Segundo ele, ainda será necessário passar por um processo de captação de 250 a 300 vozes de pacientes internados para que a rede neural consiga aprender o suficiente.
Com o treinamento concluído e havendo sucesso na tarefa de identificar características que antecipem uma possível insuficiência respiratória futura, o próximo passo é desenvolver um software capaz de realizar testes rápidos no público.
“Não se trata de fazer o diagnóstico de Covid-19 pela voz. O que queremos é saber se a pessoa precisa ou não ser internada. A ideia é ajudar na triagem de pacientes. Pediremos para a pessoa ler uma frase e vamos rodar em cima do áudio um método de diagnóstico, que provavelmente será rápido”, informa Finger.

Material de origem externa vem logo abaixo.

(* ===== verification/LogSpec.v ===== *)
(** * What the log promises

    The blocks that the loops of log.c and the writes of the header put on the
    disk, and the encoding of the header. *)
From S2P Require Import Prelude Machine ProcQueue StringC Spinlock Kalloc Vm VmFrame Proc RunQueue ProcRun Sched UserMem Trap FsState Sleeplock Disk Bio Log FsLogic BufList Cache.

Lemma cache_put_log pid f l cont pin held : cache pid f cont pin held -> cache pid (put_log f l) cont pin held.
Proof.
  intros [H1 H2 H3 H4 H5 H6]. split; try done. intros b Hb. by destruct (H2 b Hb).
Qed.
Lemma cache_pin_ext pid f cont pin pin' held : NoDup pin' -> (forall m, m ∈ pin' <-> m ∈ pin) ->
  cache pid f cont pin held -> cache pid f cont pin' held.
Proof.
  intros Hn He [H1 H2 H3 H4 H5 H6]. split; try done.
  - intros b Hb. destruct (H2 b Hb). split; try done. by rewrite He.
  - split; [done|]. intros m. rewrite He. apply H5.
  - intros m. rewrite He. apply H6.
Qed.

(** The blocks that are pinned or of a held buffer are on the disk. *)
Lemma pin_range pid f cont pin held m : cache pid f cont pin held -> m ∈ pin -> 0 <= m < nblocks f.
Proof.
  intros Hc Hm. destruct (proj2 (ch_pin Hc) m Hm) as (b & Hb & Hd & <- & _).
  by apply (bo_range _ _ _ _ _ _ _ (ch_buf Hc b Hb)).
Qed.

(** Blocks written in order. *)
Definition replay (d : Z -> block) (ws : list (Z * block)) : Z -> block := foldl (fun d w => upd d w.1 w.2) d ws.

Lemma replay_app d ws1 ws2 : replay d (ws1 ++ ws2) = replay (replay d ws1) ws2.
Proof. apply foldl_app. Qed.
Lemma replay_ne d ws m : (forall w, w ∈ ws -> w.1 <> m) -> replay d ws m = d m.
Proof.
  induction ws as [|w ws IH] using rev_ind; intros Hw; [done|]. rewrite replay_app. simpl.
  rewrite upd_ne by (intros E; apply (Hw w); [set_solver|done]). apply IH. intros w' Hw'. apply Hw. set_solver.
Qed.

Lemma seqZ_split n l1 x l2 : seqZ 0 n = l1 ++ x :: l2 -> x = Z.of_nat (length l1) /\ Z.of_nat (length l1) < n.
Proof.
  intros E. assert (seqZ 0 n !! length l1 = Some x) as Hx by (rewrite E; by apply list_lookup_middle).
  apply lookup_seqZ in Hx. lia.
Qed.

Lemma filter_unpinned (pin : list Z) n : n ∉ pin -> filter (fun m => m <> n) pin = pin.
Proof.
  induction pin as [|m pin IH]; [done|]. intros [Hm Hp]%not_elem_of_cons. rewrite filter_cons, decide_True by done.
  by rewrite IH.
Qed.

(** The blocks of the log on the disk. *)
Definition in_log (lg : logst) (m : Z) : Prop := lg_start lg <= m < lg_start lg + lg_size lg.

(** The log in memory lists the blocks [bl]. *)
Record log_ok (f : fstate low) (lg : logst) (bl : list Z) : Prop := {
  lo_dev : lg_dev lg = 1;
  lo_geom : 0 <= lg_start lg /\ 0 < lg_size lg <= LOGSIZE /\ lg_start lg + lg_size lg <= nblocks f < 2 ^ 31;
  lo_n : lg_n lg = Z.of_nat (length bl);
  lo_block i m : bl !! i = Some m -> lg_block lg (Z.of_nat i) = m;
  lo_nodup : NoDup bl;
  lo_len : Z.of_nat (length bl) < lg_size lg;
  lo_home m : m ∈ bl -> 0 <= m < nblocks f /\ ~ in_log lg m;
}.

Lemma log_ok_rest f f' lg bl : nblocks f' = nblocks f -> log_ok f lg bl -> log_ok f' lg bl.
Proof. intros E []. split; rewrite ?E; done. Qed.

(** ** Encoding of the header *)

Definition head_bytes (lg : logst) (d : block) : block :=
  foldl (fun d i => store32 d (4 + 4 * i) (lg_block lg i)) (store32 d 0 (lg_n lg)) (seqZ 0 (lg_n lg)).
Definition read_log (lg : logst) (d : block) : logst :=
  foldl (fun l i => set_lg_block (upd (lg_block l) i (s32 (load32 d (4 + 4 * i)))) l) (set_lg_n (s32 (load32 d 0)) lg)
    (seqZ 0 (s32 (load32 d 0))).
Definition hdr_n (d : block) : Z := s32 (load32 d 0).
Definition hdr_list (d : block) : list Z := (fun i => s32 (load32 d (4 + 4 * i))) <$> seqZ 0 (hdr_n d).

Lemma s32_u32_small x : 0 <= x < 2 ^ 31 -> s32 (u32 x) = x.
Proof. intros Hx. rewrite u32_small by lia. apply s32_small. lia. Qed.

Lemma head_loads (lg : logst) (d : block) n : let d' := foldl (fun d i => store32 d (4 + 4 * i) (lg_block lg i)) d (seqZ 0 (Z.of_nat n)) in
  load32 d' 0 = load32 d 0 /\ forall i, 0 <= i < Z.of_nat n -> load32 d' (4 + 4 * i) = u32 (lg_block lg i).
Proof.
  cbv zeta. induction n as [|n [IH0 IH]]; [split; [done|lia]|]. rewrite seqZ_S, foldl_app, Z.add_0_l. cbn [foldl]. split.
  - rewrite load32_store32_ne by lia. exact IH0.
  - intros i Hi. destruct (decide (i = Z.of_nat n)) as [->|Hne]; [by rewrite load32_store32_eq|].
    rewrite load32_store32_ne by lia. apply IH. lia.
Qed.

Lemma head_roundtrip f lg bl d : log_ok f lg bl -> hdr_n (head_bytes lg d) = Z.of_nat (length bl) /\ hdr_list (head_bytes lg d) = bl.
Proof.
  intros Hl. pose proof (lo_geom _ _ _ Hl) as Hg. pose proof (lo_len _ _ _ Hl) as Hlen. unfold LOGSIZE, MAXOPBLOCKS in *.
  unfold head_bytes. rewrite (lo_n _ _ _ Hl).
  destruct (head_loads lg (store32 d 0 (Z.of_nat (length bl))) (length bl)) as [H0' Hi]. cbv zeta in *.
  assert (hdr_n (foldl (fun d i => store32 d (4 + 4 * i) (lg_block lg i)) (store32 d 0 (Z.of_nat (length bl)))
    (seqZ 0 (Z.of_nat (length bl)))) = Z.of_nat (length bl)) as En.
  { unfold hdr_n. rewrite H0', load32_store32_eq. apply s32_u32_small. lia. }
  split; [done|]. unfold hdr_list. rewrite En. apply list_eq. intros i. rewrite list_lookup_fmap.
  destruct (bl !! i) as [m|] eqn:E.
  - pose proof (lookup_lt_Some _ _ _ E). rewrite (lookup_seqZ_lt 0), Z.add_0_l by lia. cbn [fmap option_fmap option_map]. rewrite Hi by lia.
    rewrite (lo_block _ _ _ Hl _ _ E). f_equal. apply s32_u32_small.
    destruct (lo_home _ _ _ Hl m ltac:(by eapply list_elem_of_lookup_2)). lia.
  - apply lookup_ge_None in E. rewrite lookup_seqZ_ge by lia. done.
Qed.

Lemma head_zero lg d : lg_n lg = 0 -> hdr_n (head_bytes lg d) = 0.
Proof. intros E. unfold head_bytes. rewrite E. simpl. unfold hdr_n. by rewrite load32_store32_eq. Qed.

Lemma read_log_fields lg d : let lg' := read_log lg d in
  lg_start lg' = lg_start lg /\ lg_size lg' = lg_size lg /\ lg_dev lg' = lg_dev lg /\ lg_n lg' = hdr_n d /\
  forall i m, hdr_list d !! i = Some m -> lg_block lg' (Z.of_nat i) = m.
Proof.
  cbv zeta. unfold read_log, hdr_list, hdr_n. set (n := s32 (load32 d 0)). set (l0 := set_lg_n n lg).
  assert (forall k, let lg' := foldl (fun l i => set_lg_block (upd (lg_block l) i (s32 (load32 d (4 + 4 * i)))) l) l0 (seqZ 0 (Z.of_nat k)) in
    lg_start lg' = lg_start lg /\ lg_size lg' = lg_size lg /\ lg_dev lg' = lg_dev lg /\ lg_n lg' = n /\
    forall i, 0 <= i < Z.of_nat k -> lg_block lg' i = s32 (load32 d (4 + 4 * i))) as Hk.
  { cbv zeta. induction k as [|k (E1 & E2 & E3 & E4 & E5)]; [split_and!; try done; lia|].
    rewrite seqZ_S, foldl_app. simpl. split_and!; [done..|]. intros i Hi. rewrite upd_case. case_decide; [by subst|].
    apply E5. lia. }
  destruct (decide (0 <= n)) as [Hn|Hn].
  - specialize (Hk (Z.to_nat n)). cbv zeta in Hk. rewrite Z2Nat.id in Hk by done. destruct Hk as (E1 & E2 & E3 & E4 & E5).
    split_and!; [done..|]. intros i m Hi. rewrite list_lookup_fmap in Hi. apply fmap_Some in Hi as (x & [-> Hx]%lookup_seqZ & ->).
    rewrite Z.add_0_l. apply E5. lia.
  - rewrite seqZ_nil by lia. split_and!; try done.
Qed.

Section logspec.
Context (p : nat) (pid : Z) `{DiskOk}.
Notation cache := (cache pid).
Notation runs := (runs p pid).

(** One block was written to the disk. *)
Record wrote_one (f : fstate low) (cont : Z -> block) (pin : list Z) (w : Z * block) (f' : fstate low) : Prop := {
  wo_cache : cache f' (upd cont w.1 w.2) pin [];
  wo_rest : rest_same f f';
  wo_disk : disk_of f' = upd (disk_of f) w.1 w.2;
  wo_writes : l_writes (fs_low f') = l_writes (fs_low f) ++ [w];
}.

Lemma nblocks_rest f f' : rest_same f f' -> nblocks f' = nblocks f.
Proof. intros [? ? ? ? ? ? E]. unfold nblocks. by rewrite E. Qed.

(** Copying the data of buffer [s] to buffer [d] and writing [d]. *)
Lemma runs_copy f cont pin s d : cache f cont pin [s; d] ->
  let ns := b_blockno (bufs_of f s) in let nd := b_blockno (bufs_of f d) in
  ns <> nd -> ns ∈ pin \/ cont ns = disk_of f ns ->
  runs (let* x := buf_get s in buf_upd d (set_b_data (b_data x)) ;;; bwrite d ;;; brelse s ;;; brelse d)
    (fun _ => wrote_one f cont (filter (fun m => m <> nd) pin) (nd, cont ns)) f.
Proof.
  intros Hc ns nd Hne Hs. assert (s ∈ [s; d]) as Is by by left. assert (d ∈ [s; d]) as Id by (right; by left).
  eapply runs_bind, runs_buf_get. fold (bufs_of f). rewrite (held_data Hc Is). fold ns.
  eapply runs_bind. apply (runs_set_data p pid f cont pin [s; d] d Hc Id None (fun _ => cont ns)).
  fold nd. intros f1 C1 R1 D1 K1. pose proof (K1 s Is) as Es1. pose proof (K1 d Id) as Ed1. fold ns in Es1. fold nd in Ed1.
  eapply runs_bind, (runs_bwrite _ _ _ _ _ _ _ C1 Id). intros f2 C2 R2 K2 D2 W2.
  pose proof (K2 s Is) as Es2. pose proof (K2 d Id) as Ed2. rewrite Es1 in Es2. rewrite Ed1 in Ed2, C2, D2, W2.
  rewrite upd_eq in D2, W2. destruct D1 as [D1 W1].
  assert (disk_of f2 = upd (disk_of f) nd (cont ns)) as Ed by (rewrite D2; unfold disk_of; by rewrite D1). clear D2.
  eapply runs_bind, (runs_brelse _ _ _ _ _ _ _ _ C2).
  { rewrite Es2, Ed, !upd_ne by done. destruct Hs as [Hs|Hs]; [left|by right]. by apply list_elem_of_filter. }
  intros f3 C3 R3 [D3 W3] K3. pose proof (K3 d ltac:(by left)) as Ed3. rewrite Ed2 in Ed3.
  eapply (runs_brelse _ _ _ _ _ _ _ _ C3).
  { right. rewrite Ed3. unfold disk_of. rewrite D3. fold (disk_of f2). by rewrite Ed, !upd_eq. }
  intros f4 C4 R4 [D4 W4] K4. split; [done|by do 3 (eapply rest_trans; [eassumption|])|..].
  - unfold disk_of. by rewrite D4, D3.
  - by rewrite W4, W3, W2, W1.
Qed.

Section copy.
Context (f : fstate low) (cont : Z -> block) (pin : list Z) (tail : Z).
Hypothesis Hc : cache f cont pin [].
Notation lg := (l_log (fs_low f)).
Notation slot := (u32 (lg_start lg + tail + 1)).
Notation home := (u32 (lg_block lg tail)).
Hypothesis Hdev : lg_dev lg = 1.
Hypothesis Hslot : 0 <= slot < nblocks f.
Hypothesis Hhome : 0 <= home < nblocks f.
Hypothesis Hnp : slot ∉ pin.
Hypothesis Hne : slot <> home.
Hypothesis Hroom : (length pin < NBUF)%nat.

(** Both loops first get the log's block, then the home block. *)
Lemma runs_two (g : nat -> nat -> M W unit) Q : home ∈ pin \/ (S (length pin) < NBUF)%nat ->
  (forall b1 b2 f', cache f' cont pin [b2; b1] -> b_blockno (bufs_of f' b1) = slot -> b_blockno (bufs_of f' b2) = home ->
     rest_same f f' -> disk_same f f' -> runs (g b1 b2) Q f') ->
  runs (let* lg := log_get in let* b1 := bread (lg_dev lg) (u32 (lg_start lg + tail + 1)) in
        let* lg := log_get in let* b2 := bread (lg_dev lg) (u32 (lg_block lg tail)) in g b1 b2) Q f.
Proof.
  intros Hp Hg. eapply runs_bind, runs_log_get. rewrite Hdev.
  eapply runs_bind, (runs_bread _ _ f cont pin []); [done|done|by intros ? ?%elem_of_nil|by right|]. intros b1 f1 G1.
  eapply runs_bind, runs_log_get. rewrite (rs_log (got_rest G1)), Hdev. pose proof (got_block G1) as E1.
  eapply runs_bind, (runs_bread _ _ f1 cont pin [b1]); [by apply G1| | |done|].
  { by rewrite (nblocks_rest _ _ (got_rest G1)). }
  { intros b ->%list_elem_of_singleton. by rewrite E1. }
  intros b2 f2 G2. apply Hg.
  - apply G2.
  - rewrite (got_held G2); [done|by left].
  - apply G2.
  - eapply rest_trans; [apply G1|apply G2].
  - destruct (got_disk G1), (got_disk G2). split; congruence.
Qed.

Lemma wrote_same f' pin' w f'' : rest_same f f' -> disk_same f f' -> wrote_one f' cont pin' w f'' -> wrote_one f cont pin' w f''.
Proof.
  intros Hr [Hd Hw] [H1 H2 H3 H4]. split; [done|by eapply rest_trans|..].
  - rewrite H3. unfold disk_of. by rewrite Hd.
  - by rewrite H4, Hw.
Qed.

Problemas na captação de áudio
No entanto, segundo o pesquisador, todo o trabalho enfrenta algumas dificuldades relacionadas à captação de áudio. “Não é fácil a coleta de dados dos internados: o hospital é barulhento, o paciente está sem óculos e não consegue ler a frase, a gravação é feita pelo celular. Do lado de quem grava em casa, nosso desafio é lidar com a infinidade de configurações de hardware e software no registro dos áudios. As condições estão longe do ideal, mas é o que dá para fazer neste momento”, desabafa.
Para compensar essas limitações, um trabalho de pré-processamento dos áudios será realizado. Uma das soluções encontradas, por exemplo, é a de equalizar o barulho de fundo do hospital. Com isso, ele pode ser o mesmo em todas as gravações, fazendo com que o programa consiga identificá-lo facilmente e, se for o caso, ignorá-lo.
A estimativa para obtenção dos primeiros resultados com o Spira é de três meses. Entretanto, um sistema de monitoramento voltado para o público deve demorar mais tempo para ficar pronto. Para Finger, por enquanto, o importante é conseguir desenvolver um projeto que tenha taxas de falso positivo menores que 14% e de falso negativo inferiores a 3%.
“Neste caso, o falso positivo é menos pior que o falso negativo. Ou seja, é menos grave a gente mandar para o hospital alguém que não precise do que deixar em casa alguém que precisa ser internado”, finaliza Finger.